What the exercise asks:
Each of the records that follow needs an exact reproduction.

Data under study:
(** The flag [pageShared] of a request that faults is the one it came with, which
    [TlbTranslate] has not set; the new entry of the buffer takes it over. *)
Lemma fault_keeps_page_shared v c k req g req' v' :
  enable_shared_memory v = false -> do_page_fault v c k req = Ret (g, req', v') -> req_pageShared req' = req_pageShared req.
Proof.
  intros Hsh E. unfold do_page_fault in E. apply bind_ret_inv in E as (co & _ & E). apply bind_ret_inv in E as ([[page|] a] & _ & E); [|done].
  apply bind_ret_inv in E as ([req1 v1] & E1 & E). destruct (shootdown_shared _ _ _ _ _ _ E1) as [H1 H2]. simpl in H2. rewrite H2, Hsh in E.
  apply bind_ret_inv in E as ([req2 v2] & E2 & E). unfold map_private in E2. apply bind_ret_inv in E2 as ([o v3] & _ & E2). destruct (_ =? _); [done|].
  apply charge_map_shared in E2. apply bind_ret_inv in E as (v4 & _ & E). injection E as <- <- <-. simpl. congruence.
Qed.
End Defects.

(** A buffer with one translation, on a simple core between two processes. *)
Definition demo_tlb_new : CommonTlb := ret_or (mkTlb demo_tlb_config [] [] 0 ∅ ∅ 0 0 0 0) (newTlb demo_tlb_config [demo_entry] 0).
Definition demo_tlb_one : CommonTlb := ret_or demo_tlb_new (fold_ tlb_do [OInsert 298261 34 (demo_req 0)] demo_tlb_new).
Definition demo_simple : core_unit := mkCoreUnit SimpleCore 0 demo_tlb_one demo_tlb_one (SetPaging (newWalker 6 true) 0).
Definition demo_simple_vm : vm BuddyAllocator unit := mkVm [demo_simple] [demo_reversed; demo_reversed] demo_buddy tt 12 100 false [].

Answer to this exercise:
(** The flag [pageShared] of a request that faults is the one it came with, which
    [TlbTranslate] has not set; the new entry of the buffer takes it over. *)
Lemma fault_keeps_page_shared v c k req g req' v' :
  enable_shared_memory v = false -> do_page_fault v c k req = Ret (g, req', v') -> req_pageShared req' = req_pageShared req.
Proof.
  intros Hsh E. unfold do_page_fault in E. apply bind_ret_inv in E as (co & _ & E). apply bind_ret_inv in E as ([[page|] a] & _ & E); [|done].
  apply bind_ret_inv in E as ([req1 v1] & E1 & E). destruct (shootdown_shared _ _ _ _ _ _ E1) as [H1 H2]. simpl in H2. rewrite H2, Hsh in E.
  apply bind_ret_inv in E as ([req2 v2] & E2 & E). unfold map_private in E2. apply bind_ret_inv in E2 as ([o v3] & _ & E2). destruct (_ =? _); [done|].
  apply charge_map_shared in E2. apply bind_ret_inv in E as (v4 & _ & E). injection E as <- <- <-. simpl. congruence.
Qed.
End Defects.

(** A buffer with one translation, on a simple core between two processes. *)
Definition demo_tlb_new : CommonTlb := ret_or (mkTlb demo_tlb_config [] [] 0 ∅ ∅ 0 0 0 0) (newTlb demo_tlb_config [demo_entry] 0).
Definition demo_tlb_one : CommonTlb := ret_or demo_tlb_new (fold_ tlb_do [OInsert 298261 34 (demo_req 0)] demo_tlb_new).
Definition demo_simple : core_unit := mkCoreUnit SimpleCore 0 demo_tlb_one demo_tlb_one (SetPaging (newWalker 6 true) 0).
Definition demo_simple_vm : vm BuddyAllocator unit := mkVm [demo_simple] [demo_reversed; demo_reversed] demo_buddy tt 12 100 false [].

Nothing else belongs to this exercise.